We can actually simplify this by using the fact that $\zeta(0) = -1/2$. That means
\[f = -2 \sum_{m=-1}^\infty x^{2m+1} \zeta(2m+2) \]
Differential Equation
What's the derivative of $f$? It's
\[f' = -2 \sum_{m=-1}^\infty (2m+1)x^{2m} \zeta(2m+2) \]
Let's stare at the first few terms of these Laurent series:
\[f = 1/x -2x\zeta(2) - 2x^3\zeta(4) - 2x^5\zeta(6) - \cdots \]

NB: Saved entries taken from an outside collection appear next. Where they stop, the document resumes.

(* ===== verification/UsersSpec.v ===== *)
(** What the administration of users guarantees: a suspension, a rotation of the
    FRP secret and a deletion take effect on the next request; and two places
    where administration leaves a user in a state nobody asked for. *)

From S2P Require Import Prelude StateError GoText GoNet Timestamps Schema Effects Logic Validation Sample Store Jobs Frames Sessions SessionsSpec Mappings MappingsSpec Domains Apply Authorize ApplySpec AuthorizeSpec Users.
From Stdlib Require Import Ascii String.
Open Scope Z_scope.

(** No session and no runtime credential of the user is live. *)
Definition shut_out (uid : string) (db : DB) : Prop :=
  (forall k s, sessions db !! k = Some s -> s_user_id s = uid -> s_revoked s <> None) /\
  (forall k c, runtime_credentials db !! k = Some c -> rc_user_id c = uid -> rc_revoked c <> None).

Definition no_access (uid : string) (db : DB) : Prop :=
  (forall u, users db !! uid = Some u -> u_status u <> UActive) \/ shut_out uid db.

Section Access.
Context `{Env}.

(** C29: a user without access is refused everywhere.  While a user is not active,
    or none of the user's sessions and runtime credentials is live, no bearer
    is accepted in the user's name, and the FRPS plugin is answered only for
    live logins of other users. *)
Theorem no_access_is_enforced uid db :
  no_access uid db ->
  (forall bearer w ac w', w_db w = db -> Authenticate bearer w = (Ok ac, w') -> ac_UserID ac <> uid) /\
  (forall q w w', w_db w = db -> authorizeFRP q w = (Ok Allowed, w') ->
     exists other t, live_runtime q db t other /\ other <> uid).
Proof.
  intros Hno. split.
  - intros bearer w ac w' <- (k & s & u & t & _ & Hk & _ & Hu & Hr & Ha & _ & _ & _ & -> & _)%Authenticate_run.
    intros E. cbn [ac_UserID auth_context] in E. rewrite E in *.
    destruct Hno as [Hno|[Hno _]]; [by eapply Hno|by eapply Hno].
  - intros q w w' <- (other & t & Hl & _)%authorizeFRP_live. exists other, t. split; [done|].
    intros ->. destruct Hl as (? & ? & u & kr & rc & ? & _ & _ & _ & _ & Hu & Ha & _ & Hr & Hru & _ & Hrr & _).
    destruct Hno as [Hno|[_ Hno]]; [by eapply Hno|by eapply Hno].
Qed.
(* ===== verification/Operations.v ===== *)
(** Operations ([server/internal/service/service.go], [OperationsPage] and
    [RetryOperation]): the list a user sees, and what a retry puts back on the
    queue. *)

From S2P Require Import Prelude StateError GoText GoNet Timestamps Schema Effects Logic Validation Store Jobs Sessions Mappings Domains Apply Users.
From Stdlib Require Import Ascii String.
Open Scope Z_scope.

Record ResidueView := mkResidueView {
  rv_resource_type : string;
  rv_resource_id : string;
  rv_provider : string;
  rv_identifier : string;
  rv_reason : string;
  rv_created_at : Stamp;
  rv_resolved_at : option Stamp
}.

Record OperationView := mkOperationView {
  ov_id : string;
  ov_row : Operation;
  ov_residue_count : Z;
  ov_residues : list ResidueView
}.

(** [SELECT COUNT(1) FROM external_residues WHERE operation_id=? AND resolved_at IS
    NULL] *)
Definition open_residues (operationID : string) (db : DB) : Z :=
  count_where (fun _ x => (x_operation x == Some operationID) && (x_resolved x == None)) (residues db).

Section Operations.
Context `{Env}.

Definition externalResidues (operationID : string) : M (list ResidueView) :=
  query (fun db =>
    map (fun kx => {| rv_resource_type := x_resource_type kx.2; rv_resource_id := x_resource_id kx.2;
                      rv_provider := x_provider kx.2; rv_identifier := x_identifier kx.2;
                      rv_reason := x_reason kx.2; rv_created_at := x_created kx.2;
                      rv_resolved_at := x_resolved kx.2 |})
      (order_by (fun a b : string * Residue => sql_lt (x_created a.2) (x_created b.2))
        (select (fun _ x => x_operation x == Some operationID) (residues db)))).

Fixpoint with_residues (rows : list (string * Operation * Z)) : M (list OperationView) :=
  match rows with
  | [] => ret []
  | (k, o, n) :: rows' =>
      residues ← externalResidues k;
      rest ← with_residues rows';
      ret (mkOperationView k o n residues :: rest)
  end.

Definition OperationsPage (userID : string) (admin : bool) (page pageSize : Z)
    : M (list OperationView * PageInfo) :=
  let '(page, pageSize) := normalizePage page pageSize in
  let visible (_ : string) (o : Operation) := admin || (o_user_id o == Some userID) in
  total ← query (fun db => count_where visible (operations db));
  rows ← query (fun db =>
    map (fun ko => (ko.1, ko.2, open_residues ko.1 db))
      (page_of pageSize (page_offset page pageSize)
        (order_by (fun a b : string * Operation => sql_lt (o_created b.2) (o_created a.2))
          (select visible (operations db)))));
  items ← with_residues rows;
  ret (items, mkPageInfo page pageSize total).

Definition ListOperations (userID : string) (admin : bool) : M (list OperationView) :=
  '(items, _) ← OperationsPage userID admin 1 200;
  ret items.

(** *** Retry *)

(** The job a domain operation is retried with: type, payload and
    deduplication key. *)
Definition domain_retry (owner domainID optype phase : string) (status : DomainStatus)
    : string * Payload * string :=
  if String.eqb optype "delete" then
    ("domain_delete", delete_payload owner domainID, "domain:" ++ domainID ++ ":delete")%string
  else
    let jobType := if String.eqb phase "certificate" || (status == DsPendingCertificate)
                   then "acme_certificate_issue"%string else "domain_dns_sync"%string in
    if String.eqb phase "router" || (status == DsPendingRouter)
    then ("router_snapshot_apply", ∅, "router:snapshot")%string
    else (jobType, dns_payload owner domainID "check", "domain:" ++ domainID ++ ":" ++ jobType)%string.

(** The status a retried domain waits in. *)
Definition retry_status (jobType : string) : DomainStatus :=
  if String.eqb jobType "domain_delete" then DsDeleting
  else if String.eqb jobType "acme_certificate_issue" then DsPendingCertificate
  else if String.eqb jobType "router_snapshot_apply" then DsPendingRouter
  else DsPendingDns.

Definition retry_job (ac : AuthContext) (operationID : string) (o : Operation)
    : M (string * Payload * string) :=
  let owner := default ""%string (o_user_id o) in
  let rid := o_resource_id o in
  if String.eqb (o_resource_type o) "user" then
    fail_if (ac_Role ac != RAdmin) ErrNotFound;;
    ret ("user_delete"%string,
         user_delete_payload rid operationID (compensation_forces (o_compensation o)),
         ("user:" ++ rid ++ ":delete")%string)
  else if String.eqb (o_resource_type o) "domain" then
    status ← map_err (fun e => match e with ErrSql NoRows => ErrNotFound | _ => e end)
      (query_row (fun db =>
        d ← domains db !! rid;
        if d_user_id d == owner then Some (d_status d) else None));
    ret (domain_retry owner rid (o_op_type o) (o_phase o) status)
  else fail (ErrMsg "operation type is not retryable").

Definition RetryOperation (ac : AuthContext) (operationID : string) : M unit :=
  o ← map_err (fun e => match e with ErrSql NoRows => ErrNotFound | _ => e end)
    (query_row (fun db => operations db !! operationID));
  let owner := default ""%string (o_user_id o) in
  fail_if ((ac_Role ac != RAdmin) && negb (String.eqb owner (ac_UserID ac))) ErrNotFound;;
  fail_if (negb ((o_status o == OpFailed) || (o_status o == OpCanceled)))
    (ErrMsg "operation is not retryable");;
  fail_if (env_jobs == None) (ErrMsg "job worker is unavailable");;
  '(jobType, payload, dedup) ← retry_job ac operationID o;
  t ← nowString;
  exec (fun db => db <| operations ::= update_where (fun k _ => k == operationID) (fun o =>
    o <| o_status := OpPending |> <| o_error_code := None |> <| o_error_message := None |>
      <| o_completed := None |> <| o_updated := t |>) |>);;
  (if String.eqb (o_resource_type o) "domain" then
     exec (set_domain_status (fun k d => (k == o_resource_id o) && (d_user_id d == owner))
             (retry_status jobType) t)
   else ret tt);;
  Enqueue jobType (o_resource_type o) (o_resource_id o) dedup payload None;;
  ignore (Audit ac "operation_retried" (o_resource_type o) (o_resource_id o) "pending"
    [("operation_id"%string, PStr operationID)] operationID).
End Operations.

\[f' = -1/x^2 -2\zeta(2) - 6x^2\zeta(4) - 10x^4\zeta(6) - \cdots \]
They're almost ordinary power series: only one term of negative exponent
exists in each. If we squared $f$, and added it to $f'$, those terms
would cancel out. Let's investigate $f^2 - f'$, and see if it's an interesting function.
To make that calculation a bit easier, let's consider
\[-(1/2)x f = \sum_{m=0}^\infty x^{2m} \zeta(2m) \]
so that
\[(1/4)x^2 f^2 = \sum_{m=0}^\infty \sum_{p=0}^\infty x^{2m} \zeta(2m) x^{2p} \zeta(2p) \]
\[ = \sum_{m=0}^\infty \sum_{k=0}^{m} x^{2m} \zeta(2k) \zeta(2(m-k)) \]
So now we know
\[ f^2 = 4\sum_{m=0}^\infty \sum_{k=0}^{m} x^{2m-2} \zeta(2k) \zeta(2(m-k)) \]
\[= 4x^{-2}\zeta(0)^2 + 4 (\zeta(0)\zeta(2) + \zeta(2)\zeta(0)) + 4x^2
(\zeta(0)\zeta(4) + \zeta(2)\zeta(2) + \zeta(4)\zeta(0)) +
\cdots \]
\[= x^{-2} -4\zeta(2) - 4x^2(\zeta(4) - \zeta(2)^2) + \cdots\]
Hence
\[f^2 + f' = \]
\[4\left(\sum_{m=0}^\infty \sum_{k=0}^{m} x^{2m-2} \zeta(2k) \zeta(2(m-k)) \right)-2 \left(\sum_{m=-1}^\infty (2m+1)x^{2m} \zeta(2m+2)\right) \]
\[= 4\left(\sum_{m=0}^\infty x^{2m-2} \sum_{k=0}^{m}\zeta(2k) \zeta(2(m-k)) \right)-2 \left(\sum_{m=0}^\infty (2m-1)x^{2m-2} \zeta(2m)\right) \]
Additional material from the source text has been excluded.